> EXERCISE BRIEF
Would you return the lines between the one holding "modelled as follows." and the one holding "exactly the ten ASCII digits.", inclusive, and only those, exactly as they stand in the listing below?

> SUPPLIED RECORDS
(** * nanoPerplexityAI: evidence retrieval and citation renumbering

    A shallow embedding of [nanoPerplexityAI.py].  Python values are
    modelled as follows.

    - [str] is [string].  A Rocq character is one of the 256 code points
      of Latin-1; on that range the regular-expression class [\d] is
      exactly the ten ASCII digits.
    - [int] is [Z]; [str(n)] is the decimal numeral, [int(s)] reads one
      of at most 4300 digits and raises on a longer one (the default
      limit of CPython 3.11 and later).  [str(n)] is total: a number that
      the program formats is a rank among the markers of a text or a
      number that [int] has read, far below that limit.
    - [dict] is an association list in insertion order: assigning to an
      existing key keeps the key's position and replaces its value.
    - An exception is a value of [exn]; a computation that may raise has
      type [outcome A].
    - [time.time()] readings are rationals: the clock is an input of the
      model, it is never read from the machine.  The difference of two
      readings of one run is exact in floating point, so it is the
      difference of the rationals.
    - What the network, the search provider and the thread pool do is an
      explicit argument (the records [Invocation] and [Pool]).
    - So is what the user types and what the language model replies to
      each prompt (the record [World]); a reply is a [str].
    - Writing the output file is the value [save_markdown] returns: the
      path and the content.  The [print] calls are left out.

    The file has three parts: the program, the vocabulary in which its
    properties are stated, and the properties with their proofs. *)

From Stdlib Require Import ZArith QArith Qminmax Lqa String Ascii List Lia.
From Stdlib Require Import Decimal DecimalString DecimalZ DecimalN DecimalFacts.
From stdpp Require Import base list strings sorting gmap.

Open Scope string_scope.
Open Scope list_scope.

(** * The program *)

(** ** Exceptions and results *)

Module Py.
(** X1. [startAnimation], [resetAnimation] and [getDuration] fail before
    they have changed anything: when one throws, the view is exactly what
    it was (a request in flight stays in flight, visibility and play state
    are untouched), and what is thrown is a TypeError on a view without
    animation state or skeleton data, AnimationNotFound otherwise.
    [stopAnimation], [pause], [resume], [setFramerate] and the event
    handler never throw. *)
Theorem failed_calls_change_nothing (op : Op) (v w : View) (e : Exn) :
  run op v = Throw e w ->
  match op with
  | StartAnimation name _ =>
      w = v /\
      match state v with
      | None => e = TypeError
      | Some st => e = AnimationNotFound name /\
                   findAnimation name (animations (st_data st)) = None
      end
  | ResetAnimation =>
      w = v /\
      exists d, defaultAnimation (_opts v) = Some d /\ truthy d = true /\
      match state v with
      | None => e = TypeError
      | Some st => e = AnimationNotFound d /\
                   findAnimation d (animations (st_data st)) = None
      end
  | GetDuration name =>
      w = v /\
      match skeletonData v with
      | None => e = TypeError
      | Some d => e = AnimationNotFound name /\ findAnimation name (animations d) = None
      end
  | StopAnimation | Pause | Resume | SetFramerate _ | Notify _ _ => False
  | _ => True
  end.
Proof.
  destruct op; simpl; try (intros _; exact I); try discriminate.
  - unfold startAnimation, setAnimationByName. exec.
    destruct (state v) as [st|]; [|intros [= <- <-]; auto].
    destruct (findAnimation _ _) eqn:Ha; [destruct opts; discriminate|].
    intros [= <- <-]. auto.
  - unfold resetAnimation, setAnimationByName. exec.
    destruct (defaultAnimation (_opts v)) as [d|]; simpl; [|discriminate].
    destruct (truthy d) eqn:Ht; [|discriminate].
    destruct (state v) as [st|];
      [|intros [= <- <-]; split; [reflexivity|exists d; auto]].
    destruct (findAnimation _ _) eqn:Ha; [discriminate|].
    intros [= <- <-]. split; [reflexivity|exists d; auto].
  - unfold getDuration. exec.
    destruct (skeletonData v) as [d|]; [|intros [= <- <-]; auto].
    destruct (findAnimation _ _) eqn:Ha; [discriminate|].
    intros [= <- <-]. auto.
  - unfold onEvent. exec. destruct (negb _); [|discriminate].
    destruct (_currentAnimationOpts v) as [r|]; [|discriminate].
    destruct (Request.eventCallback r); discriminate.
Qed.

(** X2. When the default animation that [resetAllAnimations] is to arm is
    not in the new skeleton data, the call throws AnimationNotFound half
    way: pool, skeleton data, skeleton and animation state are already the
    new ones, but the state has no handler and no animation set, and the
    playback fields (play state, default flag, current request, frame
    rate, visibility) are still the old ones. *)
Theorem resetAllAnimations_unknown_default (newOpts : option Opts) (v : View)
    (j : SpineJson) (d : string) :
  let opts := merge (default no_opts newOpts) (_opts v) in
  resolveJson opts v = Return (Some j) v ->
  defaultAnimation opts = Some d ->
  truthy d = true ->
  findAnimation d (readAnimations j) = None ->
  exists w st,
    resetAllAnimations newOpts v = Throw (AnimationNotFound d) w /\
    same_control v w /\
    state w = Some st /\ calls st = [] /\ handlers st = false /\
    animations (st_data st) = readAnimations j /\
    skeletonData w = Some (st_data st) /\
    skeleton w = Some (newSkeleton (st_data st)) /\
    rendererObjects w =
      (readSkeletonAttachments (js_or (imagePath opts) EmptyString ++ "/")
         (readAttachments (animationScale opts) j) []).2.
Proof.
  intros opts Hj Hd Ht Ha.
  pose proof (resetAllAnimations_outcome newOpts v) as H. cbv zeta in H.
  fold opts in H. rewrite Hj, Hd in H. simpl in H. rewrite Ht, Ha in H.
  rewrite H. do 2 eexists. split; [reflexivity|].
  unfold rebuilt, same_control. simpl. auto 12.
Qed.

(** X3. Without source data [resetAllAnimations] builds nothing and
    leaves the view as it was: with neither [spineData] nor [jsonText] and
    a [jsonFile] that is not in the cache, or with text that does not
    parse, it throws a SyntaxError; with text that parses to a falsy value
    it returns without a word. *)
Theorem resetAllAnimations_without_source (newOpts : option Opts) (v : View) :
  let opts := merge (default no_opts newOpts) (_opts v) in
  js_truthy (spineData opts) = false ->
  (js_truthy (jsonText opts) = false ->
   CACHE (default "undefined" (jsonFile opts)) = None ->
   resetAllAnimations newOpts v = Throw SyntaxError v) /\
  (forall text,
     (js_truthy (jsonText opts) = true /\ jsonText opts = Some text) \/
     (js_truthy (jsonText opts) = false /\
      CACHE (default "undefined" (jsonFile opts)) = Some text) ->
     match JSON_parse text with
     | ParseThrows => resetAllAnimations newOpts v = Throw SyntaxError v
     | ParsedFalsy => resetAllAnimations newOpts v = Return tt v
     | Parsed _ => True
     end).
Proof.
  intros opts Hs.
  pose proof (resetAllAnimations_outcome newOpts v) as H. cbv zeta in H.
  fold opts in H. clearbody opts.
  unfold resolveJson in H. rewrite Hs in H. split.
  - intros Ht Hc. rewrite Ht, Hc in H. exact H.
  - intros text [[Ht Hx]|[Ht Hc]]; rewrite Ht in H.
    + rewrite Hx in H. simpl in H. destruct (JSON_parse text); [exact H..|exact I].
    + rewrite Hc in H. destruct (JSON_parse text); [exact H..|exact I].
Qed.

End Failures.

Section Requests.
Context {E : Engine}.

(** X5. A request started with [loop] plays until something else ends
    it: the animation is armed looping, every completion the engine
    reports is ignored (the view stays exactly as it is, the count is
    not touched) and its completion callback is never called. *)
Theorem looping_request_ignores_completions (v : View) (st : AnimationState)
    (name : string) (a : Animation) (o : StartOpts.t) :
  state v = Some st ->
  findAnimation name (animations (st_data st)) = Some a ->
  js_truthy (StartOpts.loop o) = true ->
  exists v0,
    startAnimation name (Some o) v = Return tt v0 /\
    (state v0 ≫= armed) = Some (name, true) /\
    (forall track loopCount, onComplete track loopCount v0 = Return tt v0) /\
    (forall k, completions k v0 = v0) /\
    (forall k, fired (completions k v0) = fired v).
Proof.
  intros Hst Ha Hl.
  destruct (startAnimation_returns v st name a (Some o) Hst Ha)
    as (v0 & Hs & _ & Hf & _ & _ & Hd & Hc & Hst0).
  simpl in Hc, Hst0. rewrite Hl in Hc, Hst0.
  assert (Hone : forall track loopCount, onComplete track loopCount v0 = Return tt v0).
  { intros track loopCount. unfold onComplete. exec. rewrite Hd, Hc. reflexivity. }
  assert (Hall : forall k, completions k v0 = v0).
  { induction k as [|k IH]; [reflexivity|]. simpl. rewrite Hone. exact IH. }
  exists v0. split; [exact Hs|]. split; [rewrite Hst0; simpl; apply armed_record_call|].
  split; [exact Hone|]. split; [exact Hall|].
  intros k. rewrite Hall. exact Hf.
Qed.

Lemma resetAnimation_missing_default (v : View) (d : string) (st : AnimationState) :
  defaultAnimation (_opts v) = Some d ->
  truthy d = true ->
  state v = Some st ->
  findAnimation d (animations (st_data st)) = None ->
  resetAnimation v = Throw (AnimationNotFound d) v.
Proof.
  intros Hd Ht Hst Ha. unfold resetAnimation, setAnimationByName. exec.
  rewrite Hd. simpl. rewrite Ht, Hst, Ha. reflexivity.
Qed.

(** The completion that finds one cycle or less to go takes the count
    down, calls the completion callback and hands over to
    [resetAnimation]. *)
Lemma onComplete_last_cycle (v w : View) (st0 : AnimationState) (r : Request.t)
    (m : Z) (k : nat) :
  in_flight v st0 r m k w ->
  (m <= 1)%Z ->
  exists w2,
    onComplete 0 0 w = resetAnimation w2 /\
    _opts w2 = _opts v /\ state w2 = state w /\
    fired w2 = (fired v ++ completed_by (Request.callback r))%list /\
    _isOnDefault w2 = false /\
    _currentAnimationOpts w2 =
      Some {| Request.iterations := js_decrement m;
              Request.callback := Request.callback r;
              Request.eventCallback := Request.eventCallback r;
              Request.loop := false;
              Request.animationName := Request.animationName r |}.
Proof.
  intros (Ho & Hf & Hd & Hc & st & Hst & Hdata & Hcalls) Hm.
  assert (Hdec : (js_decrement m <=? 0)%Z = true).
  { apply Z.leb_le. apply round_double_nonpos. lia. }
  unfold onComplete. unfold bind at 1. unfold get at 1. rewrite Hd, Hc.
  cbn [negb Request.loop Request.iterations Request.callback Request.eventCallback
       Request.animationName].
  rewrite Hdec.
  unfold bind at 1. unfold modify at 1.
  set (w1 := set_currentAnimationOpts _ w).
  set (w2 := set_fired (fired w1 ++ completed_by (Request.callback r)) w1).
  assert (Hcb : (match Request.callback r with
                 | Some cb => invoke (Completed cb)
                 | None => ret tt
                 end) w1 = Return tt w2).
  { unfold w2, completed_by. destruct (Request.callback r); exec; [reflexivity|].
    rewrite app_nil_r. destruct w; reflexivity. }
  unfold bind at 1. rewrite Hcb.
  exists w2. split; [reflexivity|]. split; [exact Ho|]. split; [reflexivity|].
  split; [unfold w2; simpl; rewrite Hf; reflexivity|].
  split; [exact Hd|]. reflexivity.
Qed.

> EXERCISE OUTPUT
    modelled as follows.

    - [str] is [string].  A Rocq character is one of the 256 code points
      of Latin-1; on that range the regular-expression class [\d] is
      exactly the ten ASCII digits.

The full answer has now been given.